# Rabbit Having Strange Gel-Like Poop



## TheGirlFromGalilee (Mar 26, 2012)

My rabbit Bobby is doing some really weird type poop. I'm not talking about the normal soft poop that's dark brown and in clusters. This stuff is mostly clear, with some dark brown flecks in it. He started it last night, but at the time I didn't realize it was him. He didn't do and normal sort of poop until about late afternoon, when I noticed some soft poop and a few pellets in his litterbox (I'm unsure whether those were actually done within this time-frame, though). He is eating and drinking normally, and acting just as loveabley annoying as always- which is confusing me, as usually when he's sick in the slightest it's very noticeable in his demeanor. 

He's about 5 or 6 years old, he's a Holland/French lop mix (something we just found out recently), I can't remember his exact weight, but I think it was 6-8 lbs

We feed him timothy hay pellets and fresh greens with some carrot, and have been doing so for over a year, however I recently started giving them pellets made of alfalfa. I transitioned them onto it, but both of mine had and excess amount of soft poop, so I transitioned them off of it. That happened this week, but I don't think it's related.

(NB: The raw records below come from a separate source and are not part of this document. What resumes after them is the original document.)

(** X12. When the serializer raises, [export] raises the same
    exception and export mode is not switched off: the model is left
    as the serializer left it. *)
Theorem export_save_failure save_dir nm w spec m2 u m3 e :
  input_spec_of inputs = Ok spec ->
  jit_to_static spec (set_export_mode (self w) true) = (m2, Ok u) ->
  jit_save (os_path_join save_dir (name_or nm save_name)) [spec] m2
  = (m3, Raise e) ->
  (export save_dir nm w).2 = Raise e
  /\ self (export save_dir nm w).1 = m3.
Proof.
  intros Hspec Htrace Hsave.
  rewrite (export_run_save save_dir nm w spec m2 u m3 _ Hspec Htrace Hsave).
  split; reflexivity.
Qed.

(** X13. Whatever happens, [export] makes at most two calls, the
    tracer's before the serializer's, both with the specification
    built from [inputs]; it never runs one of the model's three
    computations itself. *)
Theorem export_calls_shape save_dir nm w :
  calls (export save_dir nm w).1 = calls w
  \/ (exists spec,
        input_spec_of inputs = Ok spec
        /\ calls (export save_dir nm w).1 = calls w ++ [CallToStatic spec])
  \/ (exists spec,
        input_spec_of inputs = Ok spec
        /\ calls (export save_dir nm w).1
           = calls w ++ [CallToStatic spec;
                         CallSave (os_path_join save_dir (name_or nm save_name))
                                  [spec]]).
Proof.
  destruct (input_spec_of inputs) as [spec|e] eqn:Hspec.
  - destruct (jit_to_static spec (set_export_mode (self w) true))
      as [m2 [u|e]] eqn:Htrace.
    + right. right. exists spec. split; [reflexivity|].
      destruct (jit_save (os_path_join save_dir (name_or nm save_name))
                         [spec] m2) as [m3 r] eqn:Hsave.
      rewrite (export_run_save save_dir nm w spec m2 u m3 r Hspec Htrace Hsave).
      destruct r; reflexivity.
    + right. left. exists spec. split; [reflexivity|].
      rewrite (export_run_trace_raise save_dir nm w spec m2 e Hspec Htrace).
      reflexivity.
  - left. rewrite (export_run_spec_raise save_dir nm w e Hspec). reflexivity.
Qed.

(** X14. Leaving [name] out is the same as passing [save_name]. *)
Theorem export_default_name save_dir w :
  export save_dir None w = export save_dir (Some save_name) w.
Proof.
  unfold export.
  replace (name_or (Some save_name) save_name) with (name_or None save_name);
    [reflexivity|].
  simpl. destruct save_name; reflexivity.
Qed.

End export_outcomes.

Lemma export_success_witness :
  (export (R := TableRuntime) (C := ImageModel) (E := QuietExporter) "out" None
          (mkWorld nested_model [])).2 = Ok tt
  /\ uniform (self (export (R := TableRuntime) (C := ImageModel) (E := QuietExporter) "out" None
                           (mkWorld nested_model [])).1) false.
Proof.
  destruct (export_success (R := TableRuntime) (C := ImageModel) (E := QuietExporter) "out" None
              (mkWorld nested_model []) [stored (R := TableRuntime) [] [image_entry]]
              (set_export_mode nested_model true) tt
              (set_export_mode nested_model true) tt)
    as (Hres & _ & _ & Hu); try reflexivity.
  split; assumption.
Defined.

Lemma export_spec_failure_witness :
  (export (R := TableRuntime) (C := NamelessModel) (E := QuietExporter) "out" None
          (mkWorld nested_model [])).2 = Raise (KeyError "name")
  /\ calls (export (R := TableRuntime) (C := NamelessModel) (E := QuietExporter) "out" None
                   (mkWorld nested_model [])).1 = [].
Proof.
  destruct (export_spec_failure (R := TableRuntime) (C := NamelessModel) (E := QuietExporter)
              "out" None (mkWorld nested_model []) (KeyError "name"))
    as (Hres & Hcalls & _); [reflexivity|].
  split; assumption.
Defined.

Lemma export_tracer_failure_witness :
  (export (R := TableRuntime) (C := ImageModel) (E := FailingTracer) "out" None
          (mkWorld nested_model [])).2 = Raise (RuntimeError "cannot trace")
  /\ calls (export (R := TableRuntime) (C := ImageModel) (E := FailingTracer) "out" None
                   (mkWorld nested_model [])).1
     = [] ++ [CallToStatic [stored (R := TableRuntime) [] [image_entry]]]
  /\ self (export (R := TableRuntime) (C := ImageModel) (E := FailingTracer) "out" None
                  (mkWorld nested_model [])).1
     = set_export_mode nested_model true.
Proof.
  apply (export_tracer_failure (R := TableRuntime) (C := ImageModel) (E := FailingTracer)
           "out" None (mkWorld nested_model []) [stored (R := TableRuntime) [] [image_entry]]
           (set_export_mode nested_model true) (RuntimeError "cannot trace"));
    reflexivity.
Defined.

Lemma export_save_failure_witness :
  (export (R := TableRuntime) (C := ImageModel) (E := FailingExporter) "out" None
          (mkWorld nested_model [])).2 = Raise (RuntimeError "cannot save")
  /\ self (export (R := TableRuntime) (C := ImageModel) (E := FailingExporter) "out" None
                  (mkWorld nested_model [])).1
     = set_export_mode nested_model true.
Proof.
  apply (export_save_failure (R := TableRuntime) (C := ImageModel) (E := FailingExporter)
           "out" None (mkWorld nested_model []) [stored (R := TableRuntime) [] [image_entry]]
           (set_export_mode nested_model true) tt
           (set_export_mode nested_model true) (RuntimeError "cannot save"));
    reflexivity.
Defined.


(** ** input_spec: failures and the shape of the result *)

Lemma dict_setitem_elem {V} (d : pydict V) (k0 : pyval) (v0 : V) k v :
  (k, v) ∈ dict_setitem d k0 v0 ->
  (k, v) ∈ d \/ (v = v0 /\ (k = k0 \/ key_eqb k k0 = true)).
Proof.
  induction d as [|[k1 v1] d IH]; simpl.
  - intros Hin. apply list_elem_of_singleton in Hin. injection Hin as -> ->.
    right. auto.
  - destruct (key_eqb k1 k0) eqn:Hk1.
    + intros Hin. apply elem_of_cons in Hin as [Heq | Hin].
      * injection Heq as -> ->. right. auto.
      * left. right. exact Hin.
    + intros Hin. apply elem_of_cons in Hin as [Heq | Hin].
      * left. rewrite Heq. left.
      * destruct (IH Hin) as [Hd | Hnew]; [left; right; exact Hd | right; exact Hnew].
Qed.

We give him hay sometimes, but he doesn't eat it, just tosses it around and spits it out.

We use the litter Yesterday's News (it's made of recycled newspaper and they only one the little buggers wouldn't eat), the dust and fragrance-free variety. 

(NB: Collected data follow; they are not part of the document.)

(* ------------------------------------------------------------------ *)
(** ** Numbers *)

Class JsNumber (num : Type) : Type := {
  nadd : num -> num -> num;
  nsub : num -> num -> num;
  nmul : num -> num -> num;
  ndiv : num -> num -> num;
  (** [Math.max(a, b)] *)
  Math_max : num -> num -> num;
  (** the literals [0] and [2] *)
  zero : num;
  two : num
}.

Declare Scope js_scope.
Delimit Scope js_scope with js.
Infix "+" := nadd : js_scope.
Infix "-" := nsub : js_scope.
Infix "*" := nmul : js_scope.
Infix "/" := ndiv : js_scope.

(** Exact arithmetic. *)
#[export] Instance Q_JsNumber : JsNumber Q := {
  nadd := Qplus;
  nsub := Qminus;
  nmul := Qmult;
  ndiv := Qdiv;
  Math_max := Qmax;
  zero := 0%Q;
  two := 2%Q
}.

(** [Math.max] on binary64: NaN if an argument is NaN, and [+0] is larger
    than [-0]. *)
Definition float_max (a b : float) : float :=
  if (PrimFloat.is_nan a || PrimFloat.is_nan b)%bool then PrimFloat.nan
  else if PrimFloat.ltb a b then b
  else if PrimFloat.ltb b a then a
  else if (PrimFloat.is_zero a && PrimFloat.get_sign a)%bool then b
  else a.

#[export] Instance float_JsNumber : JsNumber float := {
  nadd := PrimFloat.add;
  nsub := PrimFloat.sub;
  nmul := PrimFloat.mul;
  ndiv := PrimFloat.div;
  Math_max := float_max;
  zero := 0%float;
  two := 2%float
}.

(* ------------------------------------------------------------------ *)
(** ** Errors and completions *)

Inductive JsError : Type :=
| TypeError (message : string)
  (** what a rejected promise or a throwing library call carries, already
      in the form [String(err)] gives it *)
| OtherError (text : string).

(** [String(err)] *)
Definition String_ (err : JsError) : string :=
  match err with
  | TypeError message => ("TypeError: " ++ message)%string
  | OtherError text => text
  end.

(** The result of a call that may throw. *)
Inductive completion (A : Type) : Type :=
| Normal (a : A)
| Throw (err : JsError).

Arguments Normal {A} a.
Arguments Throw {A} err.

(* ------------------------------------------------------------------ *)
(** ** Data model *)

(** A DOM element is known by its handle. *)
Definition Element := nat.

Module DOMRect.
Record t (num : Type) : Type :=
  mk { left : num; top : num; width : num; height : num }.
End DOMRect.

(** What the browser answers to geometry queries at one moment: the queries
    are made live, at each recomputation. *)
Record Layout (num : Type) : Type := {
  getBoundingClientRect : Element -> DOMRect.t num;
  offsetTop : Element -> num;
  clientHeight : Element -> num
}.

Module Chunk.
Record t (num : Type) : Type :=
  mk { chunk_id : string; page : Z; bbox_normalized : num * num * num * num }.
End Chunk.

(** An entry of [pageViews]: [{ pageNumber: i, el: wrapper }]. *)
Record PageView : Type := { pageNumber : Z; el : Element }.

(** An entry of [highlights]. *)
Module Highlight.
Record t (num : Type) : Type :=
  mk { id : string; left : num; top : num; width : num; height : num; page : Z }.
End Highlight.

(* ------------------------------------------------------------------ *)
(** ** Coordinate mapper *)

Section Mapper.
Context {num : Type} `{JsNumber num}.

He's neutered, he's been to the vet before for other illnesses, he's not on any medication, and he doesn't have contact with our other rabbit. When we let them out of their cages, she goes in a pen and he goes outside of it. It's like there's a fence between them.

He has not been outside recently. (Too hot!)

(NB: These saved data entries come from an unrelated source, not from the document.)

(* ================================================================= *)
(** * Further properties of the script *)

(** ** What the aggregation stores *)

Lemma confidences_In_iff (l : string) (c : float) (ds : list detection) :
  In c (confidences l ds) <-> In (Detection l c) ds.
Proof.
  split; [apply confidences_In|].
  induction ds as [|[[l'|] [c'|]] ds IH]; simpl; auto;
    try (intros [Hd | Hd]; [discriminate | auto]).
  intros [Hd | Hd].
  - inversion Hd. subst. rewrite String.eqb_refl. left. reflexivity.
  - destruct (String.eqb l' l); [right|]; auto.
Qed.

Lemma aggregate_value (ds : list detection) (sc : dict number)
  (l : string) (v : number) :
  aggregate ds = Ok sc -> get sc l = Some v ->
  confidences l ds <> [] /\ greatest_or_zero (confidences l ds) v.
Proof.
  intros E Hv.
  destruct (aggregate_get ds (aggregate_from_well_formed _ _ _ E))
    as (sc' & E' & Hget & _).
  assert (sc' = sc) by congruence. subst sc'.
  rewrite Hget in Hv.
  destruct (confidences l ds) as [|c cs] eqn:Ec; [discriminate|].
  split; [discriminate|]. inversion Hv. apply running_max_spec.
Qed.

Lemma aggregate_absent (ds : list detection) (sc : dict number) (l : string) :
  aggregate ds = Ok sc -> get sc l = None -> confidences l ds = [].
Proof.
  intros E Hv.
  destruct (aggregate_get ds (aggregate_from_well_formed _ _ _ E))
    as (sc' & E' & Hget & _).
  assert (sc' = sc) by congruence. subst sc'.
  rewrite Hget in Hv.
  destruct (confidences l ds); [reflexivity | discriminate].
Qed.

(** X1.  Every value the aggregation stores is the int [0] or a
    positive float that is the confidence of a detection of that label:
    a NaN, a zero or a negative confidence is never stored, and the
    int [0] is stored exactly when no detection of the label has a
    positive confidence. *)
Theorem aggregate_stores_zero_or_positive (ds : list detection)
  (sc : dict number) (l : string) (v : number) :
  aggregate ds = Ok sc -> get sc l = Some v ->
  (v = Int 0 /\
   forall c, In (Detection l c) ds -> positive_float c = false) \/
  (exists c, v = Float c /\ positive_float c = true /\
             In (Detection l c) ds).
Proof.
  intros E Hv.
  destruct (aggregate_value _ _ _ _ E Hv)
    as [_ [[-> Hnone] | (m & -> & Hin & Hpos & _)]].
  - left. split; [reflexivity|].
    intros c Hc. apply Hnone, confidences_In_iff, Hc.
  - right. exists m. repeat split; auto. apply confidences_In_iff, Hin.
Qed.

His eyes run sometimes and have for a while, but it doesn't seem to be anything serious. Sometimes his nose is wet, but I'm not sure whether it's running or he sticks it in stuff. His teeth look very healthy. 

He has very thick fur and he sheds nearly all the time, so it's kind of hard to tell, but I think he may be molting. Changing of seasons and what-not. 

He does not share a cage with our other bunny, and even though they can stick their noses through, there's a barrier. The girl bunny only seems to like him when there's a fence between them.

I'm sorry if that's too long, but I want to be very through.


----------



## JimD (Mar 28, 2012)

I would highly recommend a vet visit asap.

Mucous in the stools is indicative of a serious GI upset, parasiteor infection.
When the GI tract is inflamed the rabbit will often pass ajelly like substance which will either cover the stools, or if the stomach is near empty be excreted alone.


----------



## wendymac (Mar 28, 2012)

When my little Flop doe had fecal deposits like that, she was diagnosed with mucoid enteritis. VERY fatal in rabbits. I'd get your bun to the vet ASAP. 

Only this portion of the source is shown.